To prevent harm to employees, ensure that all staff are fully trained to use the equipment provided e.g. Bead breakers, wheel balancing machines and ramps. Ensure that workplace equipment is maintained and it is safe for use and that it is the right equipment for the job.  Bead breakers have the potential to trap operatives' fingers and precautions should be taken to prevent the operator being distracted by careful location of the machine.  Wheel balancing machines should be fitted with a fully interlocked cover to protect the wheel whilst it is in motion and which will immediately brake the wheel if the cover is lifted.

Statutory examinations

Some of the equipment e.g. air receivers, chains ropes & lifting tackle, hoists and lifts and other lifting equipment will require statutory examination by a competent person (usually your insurance company engineer). 

Under vehicle access

Safety is secured by observing procedures such as manoeuvring of vehicles and braking/chocking of wheels.  Maintenance of equipment is essential.  Only authorised and trained personnel should undertake such tasks. 

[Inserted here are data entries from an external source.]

(** X7.  Collecting the input leaves the machine as it is, whatever the
    outcome; with [--help], [-h] or [--non-interactive] it reads no line of
    standard input and asks nothing. *)
Theorem input_collection_leaves_machine_alone
  (args : list string) (st : state W) :
  sys (snd (fst (collectInput args st))) = sys st
  /\ Forall quiet (snd (collectInput args st))
  /\ (helpFlag args = true \/ nonInteractive args = true ->
      snd (fst (collectInput args st)) = st
      /\ forall q, ~ In (Question q) (snd (collectInput args st))).
Proof.
  split; [|split].
  - unfold collectInput, showHelp, nonInteractiveInput.
    destruct (helpFlag args); [reflexivity|].
    destruct (nonInteractive args).
    + destruct (hd_error args) as [name|]; [|reflexivity].
      destruct (truthy name); [|reflexivity].
      destruct (parseArgs args) as [[s g] i].
      destruct (rejected s); reflexivity.
    + unfold promptUser, promptThemeName, promptGitInit, promptInstallDeps,
        promptStoreUrl, bind, emit, question, ret.
      destruct st as [w inp]. simpl.
      destruct inp as [|t inp]; simpl; [reflexivity|].
      destruct (storeUrlAnswers inp) as [[[u|c|e|] rest1] ev1]; simpl;
        try reflexivity.
      destruct rest1 as [|g [|i rest2]]; reflexivity.
  - apply collectInput_quiet.
  - intros H. unfold collectInput, showHelp, nonInteractiveInput.
    destruct (helpFlag args).
    + simpl. split; [reflexivity|]. intros q [E|[]]. discriminate E.
    + destruct H as [H|H]; [discriminate H|]. rewrite H.
      destruct (hd_error args) as [name|].
      * destruct (truthy name).
        -- destruct (parseArgs args) as [[s g] i].
           destruct (rejected s); simpl; (split; [reflexivity|]).
           ++ intros q [E|[]]. discriminate E.
           ++ intros q [].
        -- simpl. split; [reflexivity|]. intros q [E|[]]. discriminate E.
      * simpl. split; [reflexivity|]. intros q [E|[]]. discriminate E.
Qed.

End Invariants.

(** ** How a run ends *)

Section ExitRules.
Context {W : Type}.
Variable Q : nat -> Prop.

Lemma exitCodes_ret {A} (a : A) : exitCodes Q (ret (W := W) a).
Proof. intros st c. discriminate. Qed.

Lemma exitCodes_exit {A} (c : nat) : Q c -> exitCodes Q (exit (W := W) (A := A) c).
Proof. intros H st c' [= <-]. exact H. Qed.

Lemma exitCodes_throw {A} (m : string) :
  exitCodes Q (throw (W := W) (A := A) m).
Proof. intros st c. discriminate. Qed.
(** * core-js-101, [src/05-objects-tasks.js]: a shallow embedding

    The development models the three units of the source file:
    - the class [Test] and the facade [cssSelectorBuilder], which build CSS
      selector strings;
    - [Rectangle], a factory returning an object with a [getArea] method;
    - [getJSON] and [fromJSON], thin wrappers around the platform's JSON codec
      and [Object.setPrototypeOf].

    JavaScript objects are mutable and are passed by reference.  Instances of
    [Test] therefore live in a store; a method body is a state transformer
    on the instance it is called on, and it keeps the assignments it made
    also when it ends by throwing.  The values that the codec handles are
    immutable trees: the functions under study never share them.

    What belongs to the platform and not to the source file, [JSON.stringify],
    [JSON.parse], [Object.setPrototypeOf] and [*], is modelled after
    ECMA-262 or taken as a parameter. *)

From Stdlib Require Import ZArith NArith List Lia Bool Ascii.
From Stdlib Require Import Decimal DecimalString DecimalZ DecimalN DecimalPos DecimalFacts.
From stdpp Require Import base list strings.
Import ListNotations.

Local Open Scope Z_scope.
Local Open Scope string_scope.

#[local] Arguments String.append !_ _ : simpl nomatch.

(** ** Exceptions and completions *)

(** The exceptions that the modelled code can raise.  The source file itself
    only throws plain [Error] objects, told apart by their message;
    [TypeError] and [SyntaxError] come from the platform functions. *)
Inductive exception : Type :=
| Error (message : string)
| TypeError
| SyntaxError.

(** A call either returns a value or throws. *)
Inductive completion (A : Type) : Type :=
| Normal (a : A)
| Throw (e : exception).
Arguments Normal {A} a.
Arguments Throw {A} e.

Definition is_normal {A} (c : completion A) : bool :=
  match c with Normal _ => true | Throw _ => false end.

(** ** Computations on mutable state

    [comp S A] is a computation that runs on a state of type [S] and ends by
    returning an [A] or by throwing.  The state is returned in both cases:
    what a JavaScript function assigned before it throws stays assigned. *)
Definition comp (S A : Type) : Type := S -> completion A * S.
(** * simplefs: a shallow embedding of [simple.c]

    The development follows [src/simplefs/simple.c] function by function.

    - Machine integers are [Z] with the wrap-around written out
      ([to_u64], [to_s64], [to_int]).
    - The block device is an array of blocks ([list block]); a block that
      [sb_bread] cannot deliver is a missing index.  A block is viewed at
      the type the code casts [bh->b_data] to; the byte layout of the
      structs is not modelled, so each block carries its view and a cast
      to another view is a [BAD_CAST] fault (outside the model).
    - Kernel code runs in the monad [kernel]: a state transformer over the
      mounted [super_block] whose result is either a normal return or a
      [fault] ([BUG_ON], an access outside a buffer, a NULL dereference,
      an undefined shift).
    - The model is of one thread: no mutex is ever contended, so
      [mutex_lock_interruptible] takes the lock at once and returns 0 and
      the three mutexes are invisible.  Kernel memory allocation
      ([new_inode], [kmem_cache_alloc], [d_make_root]) succeeds.  VFS
      bookkeeping that no function of the file reads back (timestamps,
      [i_op], [i_fop], owner) is left out of [inode].
    - The header [super.h] is not part of the sources at hand.  Its
      constants are Section variables carrying the macro names; its
      struct declarations are modelled from the way [simple.c] uses
      them. *)

From Stdlib Require Import ZArith Lia Bool.
From stdpp Require Import base tactics option list strings.

Local Open Scope Z_scope.

(** ** Machine integers *)

Definition to_u64 (z : Z) : Z := z mod 2 ^ 64.
Definition to_s64 (z : Z) : Z := (z + 2 ^ 63) mod 2 ^ 64 - 2 ^ 63.
Definition to_int (z : Z) : Z := (z + 2 ^ 31) mod 2 ^ 32 - 2 ^ 31.

(** ** Errors and faults *)

Inductive errno := EPERM | EINTR | EIO | ENOMEM | EFAULT | EINVAL | ENOSPC.

Inductive fault :=
| BUG_ON          (* BUG_ON(!bh) fired *)
| OUT_OF_BOUNDS   (* access outside the buffer of a block *)
| NULL_DEREF      (* dereference of a NULL pointer *)
| BAD_CAST        (* block viewed at a type it does not hold *)
| BAD_SHIFT.      (* shift count not below the width of int *)

Inductive result (A : Type) :=
| Ret (a : A)
| Fault (f : fault).
Arguments Ret {A} a.
Arguments Fault {A} f.
(** * Port resolution in the four configuration idioms of [options.go]

    The Go file shows one small policy (which TCP port a server listens
    on) written in several API styles.  This development embeds the
    procedural, the builder and the functional-options variants and
    proves what each of them does with an absent, a negative, a zero and
    a positive port.

    Conventions of the embedding:
    - Go's [int] is read as [Z].  The program never does arithmetic on a
      port (it only compares it with 0 and prints it), so no wrap-around
      is involved and statements over all of [Z] cover every [int].
    - [*int] is an optional integer: [None] is the nil pointer, [Some v]
      a pointer to a variable holding [v].  No variable is ever written
      through such a pointer; module [Heap] below keeps the variables in
      an explicit store and shows that this reading loses nothing.
    - a call either returns its results or panics (a nil dereference is
      a run-time panic in Go). *)

From Stdlib Require Import ZArith String Ascii List Lia Bool.
From Stdlib Require Import DecimalString DecimalPos DecimalZ.
Import ListNotations.

Local Open Scope string_scope.
Local Open Scope Z_scope.

(** ** Values shared by all variants *)

(** [errors.New(text)]: an error that carries only its message. *)
Inductive error : Type :=
| errors_New (text : string).

Definition Error (e : error) : string :=
  match e with errors_New text => text end.

(** [http.Server], reduced to the one field the program sets. *)
Record Server : Type := mkServer { Addr : string }.

(** Why a call did not return. *)
Inductive panic : Type :=
| nil_dereference.

(** Result of running a Go call. *)
Inductive run (A : Type) : Type :=
| Returns (a : A)
| Panics (p : panic).

Arguments Returns {A} a.
Arguments Panics {A} p.

Definition bind {A B : Type} (m : run A) (k : A -> run B) : run B :=
  match m with
  | Returns a => k a
  | Panics p => Panics p
  end.

Notation "x <- m ;; k" := (bind m (fun x => k))
  (at level 100, m at next level, right associativity).

(** Dereferencing an int pointer. *)
Definition deref (p : option Z) : run Z :=
  match p with
  | Some v => Returns v
  | None => Panics nil_dereference
  end.

(** [strconv.Itoa]: the decimal numeral of an integer, with a leading
    minus sign for negative numbers. *)
Definition Itoa (i : Z) : string :=
  NilZero.string_of_int (Z.to_int i).

(** Whether a string contains a colon. *)
Definition has_colon (s : string) : bool :=
  existsb (Ascii.eqb ":") (list_ascii_of_string s).

(** The two result values of every [NewServer]: a server pointer (nil on
    failure) and an error (nil on success). *)
Definition result : Type := (option Server * option error)%type.

Definition negative_port : error := errors_New "port cannot be negative".

(** ** Procedural variant: [NewServer(addr string, port *int)] *)

Module Procedural.

Definition NewServer (addr : string) (port : option Z) : run result :=
  v <- deref port ;;
  if v <? 0 then Returns (None, Some negative_port)
  else
    (* [if port == nil { }]: the body is empty *)
    z <- deref port ;;
    let _ := (z =? 0) in (* [if *port == 0 { }]: the body is empty *)
    w <- deref port ;;
    Returns (Some {| Addr := addr ++ ":" ++ Itoa w |}, None).

End Procedural.

(** ** Builder variant: [ConfigBuilder], [Port], [build], [NewServer] *)

Module Builder.

(** The struct of this variant is declared with a field [Post int],
    while [build] assigns the builder's int pointer to [cfg.Port] and
    [NewServer] dereferences [cfg.Port]: the field is modelled the way
    both functions use it. *)
Record Config : Type := mkConfig { Config_Port : option Z }.

Record ConfigBuilder : Type := mkConfigBuilder { port : option Z }.

(** [ConfigBuilder{}], the zero value [main] starts from. *)
Definition empty : ConfigBuilder := {| port := None |}.

(** [func (b *ConfigBuilder) Port(port int) *ConfigBuilder]: the
    receiver after the call (the method returns the receiver). *)
Definition Port (b : ConfigBuilder) (v : Z) : ConfigBuilder :=
  {| port := Some v |}.

Definition build (b : ConfigBuilder) : run (Config * option error) :=
  (* [if b.port == nil { }]: the body is empty *)
  v <- deref (port b) ;;
  if v <? 0 then Returns ({| Config_Port := None |}, Some negative_port)
  else
    z <- deref (port b) ;;
    let _ := (z =? 0) in (* [if *b.port == 0 { }]: the body is empty *)
    Returns ({| Config_Port := port b |}, None).

Definition NewServer (addr : string) (cfg : Config) : run result :=
  v <- deref (Config_Port cfg) ;;
  Returns (Some {| Addr := addr ++ ":" ++ Itoa v |}, None).

End Builder.

(** ** Functional-options variant: [options], [Option], [WithPort],
    [NewServer] *)

Module Functional.

Record options : Type := mkOptions { port : option Z }.

(** [type Option func(options *options) error]: the struct is passed
    by pointer, so an option maps the struct before the call to the
    struct after it, together with the error it returns. *)
Definition Option : Type := options -> options * option error.

Definition WithPort (v : Z) : Option :=
  fun o =>
    if v <? 0 then (o, Some negative_port)
    else ({| port := Some v |}, None).

(** The [for _, opt := range opts] loop of [NewServer], started on the
    struct [o]: it stops at the first option that returns an error. *)
Fixpoint apply_opts (opts : list Option) (o : options)
  : options * option error :=
  match opts with
  | [] => (o, None)
  | opt :: rest =>
      let '(o', err) := opt o in
      match err with
      | Some e => (o', Some e)
      | None => apply_opts rest o'
      end
  end.

(** The local variable [port] of [NewServer] when the server is built:
    declared as [var port int] (so 0), and assigned only in the [else]
    branch of [if *options.port == 0]. *)
Definition listen_port (o : options) : run Z :=
  (* [if options.port == nil { }]: the body is empty *)
  v <- deref (port o) ;;
  if v =? 0 then Returns 0
  else w <- deref (port o) ;; Returns w.

Definition NewServer (addr : string) (opts : list Option) : run result :=
  let '(o, err) := apply_opts opts {| port := None |} in
  match err with
  | Some e => Returns (None, Some e)
  | None =>
      p <- listen_port o ;;
      Returns (Some {| Addr := addr ++ ":" ++ Itoa p |}, None)
  end.

End Functional.

(** ** Config-struct variant: [Config], [NewServer(addr string, cfg *Config)] *)

Module ConfigStruct.

Record Config : Type := mkConfig { Port : option Z }.

(** Reading a field through the pointer [cfg]. *)
Definition field (cfg : option Config) : run Config :=
  match cfg with
  | Some c => Returns c
  | None => Panics nil_dereference
  end.

Section Conversion.

(** The return statement hands the pointer itself, [cfg.Port], to
    [strconv.Itoa], which takes an int.  The text this ill-typed call
    puts into the address is left open: it is a parameter. *)
Variable Itoa_pointer : option Z -> string.

Definition NewServer (addr : string) (cfg : option Config) : run result :=
  c <- field cfg ;; (* [if cfg.Port == nil { }]: the body is empty *)
  v <- deref (Port c) ;;
  if v <? 0 then Returns (None, Some negative_port)
  else
    z <- deref (Port c) ;;
    let _ := (z =? 0) in (* [if *cfg.Port == 0 { }]: the body is empty *)
    Returns (Some {| Addr := addr ++ ":" ++ Itoa_pointer (Port c) |}, None).

End Conversion.

End ConfigStruct.

(** ** The port request of the specification

    A request is absent or carries an integer.  Each variant receives it
    in its own way: a nil or non-nil pointer, an untouched builder or
    one whose [Port] method was called, no option or one [WithPort]. *)

Inductive PortSpec : Type :=
| absent
| present (v : Z).

Definition pointer_of (s : PortSpec) : option Z :=
  match s with
  | absent => None
  | present v => Some v
  end.

Definition builder_of (s : PortSpec) : Builder.ConfigBuilder :=
  match s with
  | absent => Builder.empty
  | present v => Builder.Port Builder.empty v
  end.

Definition options_of (s : PortSpec) : list Functional.Option :=
  match s with
  | absent => []
  | present v => [Functional.WithPort v]
  end.

(** ** The functional-options variant over an explicit heap

    Here the int variables live in a store and an int pointer is nil or
    an address.  [WithPort] allocates its parameter (the closure it
    returns captures the variable and stores its address in the struct),
    and an option may read and write the store. *)

Module Heap.

Definition loc : Type := nat.

(** [next] is the first address not yet in use. *)
Record store : Type := mkStore { next : loc; cells : loc -> Z }.

Definition new (v : Z) (h : store) : loc * store :=
  (next h,
   {| next := S (next h);
      cells := fun l => if Nat.eqb l (next h) then v else cells h l |}).

Definition load (p : option loc) (h : store) : run Z :=
  match p with
  | Some l => Returns (cells h l)
  | None => Panics nil_dereference
  end.

Record options : Type := mkOptions { port : option loc }.

Definition Option : Type :=
  options -> store -> options * option error * store.

Definition WithPort (v : Z) (h : store) : Option * store :=
  let '(a, h1) := new v h in
  (fun o h' =>
     if cells h' a <? 0 then (o, Some negative_port, h')
     else ({| port := Some a |}, None, h'),
   h1).

Fixpoint apply_opts (opts : list Option) (o : options) (h : store)
  : options * option error * store :=
  match opts with
  | [] => (o, None, h)
  | opt :: rest =>
      let '(o', err, h') := opt o h in
      match err with
      | Some e => (o', Some e, h')
      | None => apply_opts rest o' h'
      end
  end.

Definition listen_port (o : options) (h : store) : run Z :=
  v <- load (port o) h ;;
  if v =? 0 then Returns 0
  else w <- load (port o) h ;; Returns w.

Definition NewServer (addr : string) (opts : list Option) (h : store)
  : run result * store :=
  let '(o, err, h1) := apply_opts opts {| port := None |} h in
  match err with
  | Some e => (Returns (None, Some e), h1)
  | None =>
      (p <- listen_port o h1 ;;
       Returns (Some {| Addr := addr ++ ":" ++ Itoa p |}, None),
       h1)
  end.

(** What [main] does with a port request: build the option list, then
    call [NewServer]. *)
Definition resolve (addr : string) (s : PortSpec) (h : store)
  : run result * store :=
  match s with
  | absent => NewServer addr [] h
  | present v =>
      let '(opt, h1) := WithPort v h in
      NewServer addr [opt] h1
  end.

(** The store a request leaves behind: one more variable when a port
    was given, nothing otherwise. *)
Definition after (s : PortSpec) (h : store) : store :=
  match s with
  | absent => h
  | present v => snd (new v h)
  end.

(** The closure [WithPort] returns, for a parameter stored at [a]. *)
Definition reader (a : loc) : Option :=
  fun o h =>
    if cells h a <? 0 then (o, Some negative_port, h)
    else ({| port := Some a |}, None, h).

(** The arguments [WithPort(v1), ..., WithPort(vn)] of a call, evaluated
    from left to right. *)
Fixpoint WithPorts (vs : list Z) (h : store) : list Option * store :=
  match vs with
  | [] => ([], h)
  | v :: rest =>
      let '(opt, h1) := WithPort v h in
      let '(opts, h2) := WithPorts rest h1 in
      (opt :: opts, h2)
  end.

(** The struct with each pointer replaced by the value it points to. *)
Definition view (h : store) (o : options) : Functional.options :=
  {| Functional.port := option_map (cells h) (port o) |}.

Definition empty_store : store := {| next := O; cells := fun _ => 0 |}.

End Heap.

(** Settles the integer tests of the goal by case analysis. *)
Ltac by_cases :=
  repeat match goal with
    | |- context [?a <? ?b] => destruct (Z.ltb_spec a b); try lia
    | |- context [?a =? ?b] => destruct (Z.eqb_spec a b); try lia
    end.

(** ** Checks on concrete inputs *)

Example Itoa_8080 : Itoa 8080 = "8080".
Proof. reflexivity. Qed.

Example Itoa_0 : Itoa 0 = "0".
Proof. reflexivity. Qed.

Example Itoa_neg : Itoa (-17) = "-17".
Proof. reflexivity. Qed.

Example procedural_main :
  Procedural.NewServer "localhost" (Some 8080)
  = Returns (Some {| Addr := "localhost:8080" |}, None).
Proof. reflexivity. Qed.

Example builder_main :
  bind (Builder.build (Builder.Port Builder.empty 8080))
       (fun '(cfg, _) => Builder.NewServer "localhost" cfg)
  = Returns (Some {| Addr := "localhost:8080" |}, None).
Proof. reflexivity. Qed.
(** X11. The keys of the catch-all mapping of a decoded book are exactly
    the keys (as property names) of the tags that have no branch of their
    own; the mapping never holds an entry under the name of a modelled tag
    key ([d], [title], ...) nor under the name of a member of
    [Object.prototype]. *)
Theorem book_tags_keys (event : Event.t) :
  decodable event = true ->
  exists book,
    book_of_event event = Ok book /\
    (forall key,
       is_Some (Book.tags book !! key) <->
       exists t, t ∈ Event.tags event /\ recognised t = false /\
                 ToString (at_index t 0) = key) /\
    (forall key,
       In key ["d"; "title"; "authors"; "isbn"; "published"; "publisher";
               "cover"; "genre"; "summary"] \/ key ∈ Object_prototype ->
       Book.tags book !! key = None).
Proof.
  intros Hd. destruct (book_of_event_returns event Hd) as [book Hbook].
  exists book. split; [done|].
  assert (forall key,
    Book.tags book !! key =
      match slice1 <$> filter (other_keyed key) (Event.tags event) with
      | [] => None
      | args => Some args
      end) as Hkeys.
  { intros key. rewrite (forEach_tags _ _ _ key Hbook); simpl.
    rewrite lookup_empty. by case_match. }
  split.
  - intros key. rewrite Hkeys. split.
    + intros Hsome.
      destruct (filter (other_keyed key) (Event.tags event)) as [|t ts] eqn:Hf.
      { by destruct Hsome. }
      assert (t ∈ filter (other_keyed key) (Event.tags event)) as Hin
        by (rewrite Hf; left).
      apply list_elem_of_filter in Hin as [Hok Hin].
      unfold other_keyed in Hok.
      apply Is_true_true, andb_true_iff in Hok as [Hrec Heq].
      exists t. split; [done|]. split.
      * by apply negb_true_iff.
      * by apply String.eqb_eq.
    + intros (t & Hin & Hrec & Hkey).
      assert (t ∈ filter (other_keyed key) (Event.tags event)) as Hf.
      { apply list_elem_of_filter. split; [|done].
        subst key. by rewrite other_keyed_own_key. }
      destruct (filter (other_keyed key) (Event.tags event));
        [by apply elem_of_nil in Hf|].
      by eexists.
  - intros key Hkey. rewrite Hkeys.
    assert (filter (other_keyed key) (Event.tags event) = []) as ->; [|done].
    apply filter_none. intros t Hin. destruct Hkey as [Hkey|Hkey].
    + by apply other_keyed_recognised_name.
    + apply other_keyed_prototype_name; [|done].
      unfold decodable in Hd. rewrite forallb_forall in Hd.
      by apply Hd, list_elem_of_In.
Qed.
(** * Resilience layer of the health tracker: circuit breaker, retry, AI gateway

Shallow embedding of
  - src/utils/circuit-breaker.ts  (module [CB])
  - src/utils/retry.ts            (module [Retry])
  - the LiteLLM adapter           (module [LiteLLM])
followed by the properties the specification states about them.

Conventions of the embedding.
  - A JavaScript [number] that holds a count or a duration in
    milliseconds is a [Z]; [x++] is [x + 1].
  - An [async] function is a state transformer on the part of the
    program it can reach: [M S A := S -> Completion A * S].  A resolved
    promise is [Return], a rejected promise or a [throw] is [Throw].
  - The outside world (clock, timers, network) is an abstract type; the
    primitives the code calls on it ([Date.now], [setTimeout], the HTTP
    round trip of a provider) are section variables.
  - [console.log/warn/error] are not modelled. *)

From Stdlib Require Import ZArith List String Ascii Bool Lia QArith DecimalString.
Import ListNotations.
Open Scope Z_scope.

(* ================================================================== *)
(** ** JavaScript values and completions *)

Module Js.

(** What a [throw] (or a rejected promise) carries.  Only two kinds of
    value occur in the modelled code: [Error] objects, always truthy, and
    [undefined], the content of a [let] that was never assigned. *)
Inductive Thrown : Type :=
  | Undefined
  | ErrorObject (message : string).

Definition truthy (e : Thrown) : bool :=
  match e with
  | Undefined => false
  | ErrorObject _ => true
  end.

Inductive Completion (A : Type) : Type :=
  | Return (value : A)
  | Throw (error : Thrown).
Arguments Return {A} value.
Arguments Throw {A} error.

Definition M (S A : Type) : Type := S -> Completion A * S.

Definition throw {S A} (e : Thrown) : M S A := fun s => (Throw e, s).

Definition isReturn {A} (c : Completion A) : bool :=
  match c with Return _ => true | Throw _ => false end.
Definition isThrow {A} (c : Completion A) : bool :=
  match c with Return _ => false | Throw _ => true end.

(** [`${n}`] for an integer [n]. *)
Definition numberToString (n : Z) : string :=
  NilZero.string_of_int (Z.to_int n).

End Js.
Import Js.

(* ================================================================== *)
(** ** src/utils/circuit-breaker.ts *)

Module CB.

Inductive CircuitState : Type := CLOSED | OPEN | HALF_OPEN.

Definition CircuitState_eqb (a b : CircuitState) : bool :=
  match a, b with
  | CLOSED, CLOSED | OPEN, OPEN | HALF_OPEN, HALF_OPEN => true
  | _, _ => false
  end.

(** The private mutable fields of a [CircuitBreaker] instance.
    [lastFailureTime : number | null]. *)
Record CircuitBreaker : Type := mkBreaker {
    state : CircuitState;
    failures : Z;
    successes : Z;
    lastFailureTime : option Z;
    totalCalls : Z;
    totalFailures : Z;
    totalSuccesses : Z
  }.

Record CircuitBreakerStats : Type := mkStats {
    stats_state : CircuitState;
    stats_failures : Z;
    stats_successes : Z;
    stats_lastFailure : option Z;
    stats_totalCalls : Z;
    stats_totalFailures : Z;
    stats_totalSuccesses : Z
  }.

(** Field initialisers of the class. *)
Definition newBreaker : CircuitBreaker :=
  {| state := CLOSED; failures := 0; successes := 0;
     lastFailureTime := None;
     totalCalls := 0; totalFailures := 0; totalSuccesses := 0 |}.
(** Equality of two arguments by content, as the cache compares them
    (it keys a call on a hash of the content of its argument; the keys
    of an entry are taken in one order). *)
Fixpoint yaml_eqb (a b : yaml) : bool :=
  match a, b with
  | Yaml category vocabulary subcategories,
    Yaml category' vocabulary' subcategories' =>
      bool_decide (category = category') &&
      bool_decide (vocabulary = vocabulary') &&
      match subcategories, subcategories' with
      | Some l, Some l' =>
          (fix eqb_list (l l' : list yaml) : bool :=
             match l, l' with
             | [], [] => true
             | a :: l, b :: l' => yaml_eqb a b && eqb_list l l'
             | _, _ => false
             end) l l'
      | None, None => true
      | _, _ => false
      end
  end.

Definition yaml_list_eqb : list yaml → list yaml → bool :=
  fix eqb_list (l l' : list yaml) : bool :=
    match l, l' with
    | [] , [] => true
    | a :: l, b :: l' => yaml_eqb a b && eqb_list l l'
    | _, _ => false
    end.

(** [tidy_taxonomies] is wrapped by [@st.cache], and calls itself under
    that name: a call whose argument equals, by content, the argument
    of a call that has returned is answered with the list that call
    returned, and the body does not run.  The state of a run is what
    the cache holds, the latest call first, and the rank of the next
    draw of [uuid.uuid4()]. *)
Record tidy_state := TidyState {
  tidy_cache : list (list yaml * list taxonomy);
  tidy_next : nat
}.

Fixpoint cache_get (data : list yaml)
    (cache : list (list yaml * list taxonomy)) : option (list taxonomy) :=
  match cache with
  | [] => None
  | (key, processed) :: cache =>
      if yaml_list_eqb key data then Some processed else cache_get data cache
  end.

(** One turn of the loop of [tidy_taxonomies]: the category and the
    words draw their identifiers, and the call for the subcategories
    goes through the cache. *)
Fixpoint tidy_taxonomy (value : yaml) (s : tidy_state) : taxonomy * tidy_state :=
  match value with
  | Yaml category vocabulary subcategories =>
      let '(category', next) :=
        match category with
        | Some c => (Some (Term (lower c) (tidy_next s)), S (tidy_next s))
        | None => (None, tidy_next s)
        end in
      let '(vocabulary', next) :=
        match vocabulary with
        | Some strings =>
            let words := vocabulary_words strings in
            (Some (draw_uuids words next), next + length words)
        | None => (None, next)
        end in
      let s := TidyState (tidy_cache s) next in
      match subcategories with
      | Some data =>
          match cache_get data (tidy_cache s) with
          | Some processed => (Taxonomy category' vocabulary' (Some processed), s)
          | None =>
              let '(processed, s) :=
                (fix tidy_list (data : list yaml) (s : tidy_state) :=
                   match data with
                   | [] => ([], s)
                   | value :: data =>
                       let '(taxonomy, s) := tidy_taxonomy value s in
                       let '(processed, s) := tidy_list data s in
                       (taxonomy :: processed, s)
                   end) data s in
              (Taxonomy category' vocabulary' (Some processed),
               TidyState ((data, processed) :: tidy_cache s) (tidy_next s))
          end
      | None => (Taxonomy category' vocabulary' None, s)
      end
  end.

Floors, corridors and stairs

All areas should be properly maintained and kept free from obstructions and any substances that are likely to cause people to slip.  Floors should be kept free of airlines; tyres etc. and spillages of oil and water should be cleaned up immediately.

Tyre servicing

Safe working practices should be established to prevent the risk from violent separation of the component parts of the wheel or air blast from ruptured or burst tyres.  Skilled personnel who have been thoroughly trained should only tackle tyre servicing.  The most hazardous activity undertaken in tyre fitting is in relation to split rim wheels.  When dealing with this type of wheel assembly, precautions to be taken include, complete deflation including removal of the valve core and inflation only when wheel-containing measures are in place.

Battery charging

During the charging of batteries there is a risk of explosion.  Battery acid presents a hazard to skin and eyes.  Charging areas should have good natural ventilation and electrical apparatus and other sources of ignition should be kept well to one side or sited below the level of the battery (but not where electrolyte could fall on it).  The area should be designated "No Smoking".  PPE should be provided e.g. facemasks/goggles, gloves and protective aprons.  Facilities for eye washing should also be provided.

Roadside breakdowns

Working at the roadside can be particularly hazardous and safe working procedures are required to be written and communicated to all staff involved. Service vehicles should be clearly visible with reflective markings and fitted with revolving amber lights.  Vehicles should be equipped with high visibility reflective clothing, first aid kit, traffic cones, a correct vehicle jack, axle stands and a portable safety cage.

Hazardous substances

Many substances found and used in tyre and exhaust premises are subject to the requirements of COSHH e.g. degreasing solutions, exhaust paste, brake fluids, adhesives, engine oils and exhaust fumes.  All are potentially hazardous and work involving them will have to be formerly assessed and recorded.  A brief guide to COSHH can be found on this page.

Dermatitis

To prevent dermatitis personnel hygiene is important.  Good welfare facilities should be provided that include running hot and cold water together with soap and suitable drying facilities.  The provision of barrier creams is also advisable. The provision and use of disposable nitrile gloves should be encouraged.

Acetylene equipment

Cylinders in use and spare cylinders kept inside workrooms should be secured to a wall or mounted on trolleys.  The number of cylinders stored should be kept to a minimum.  Acetylene hoses should be fitted with a flashback arrester and each hose should be fitted with a one-way valve at the end attached to the torch.

Storage

Arrangements should be made for the safe storage of tyres and exhausts in purpose designed racking.  Properly secured steps and ladders should be provided to reach the upper levels.

Additional information

HSE Published Guidance titled "Health & Safety in Tyre & Exhaust Fitting Premises" HSG 62 (from HSE Books).

Main legislative requirements

  • The Health and Safety at Work etc. Act 1974.
  • The Management of Health and Safety at Work Regulations 1999.
  • The Control of Substances Hazardous to Health Regulations 2002 (COSHH).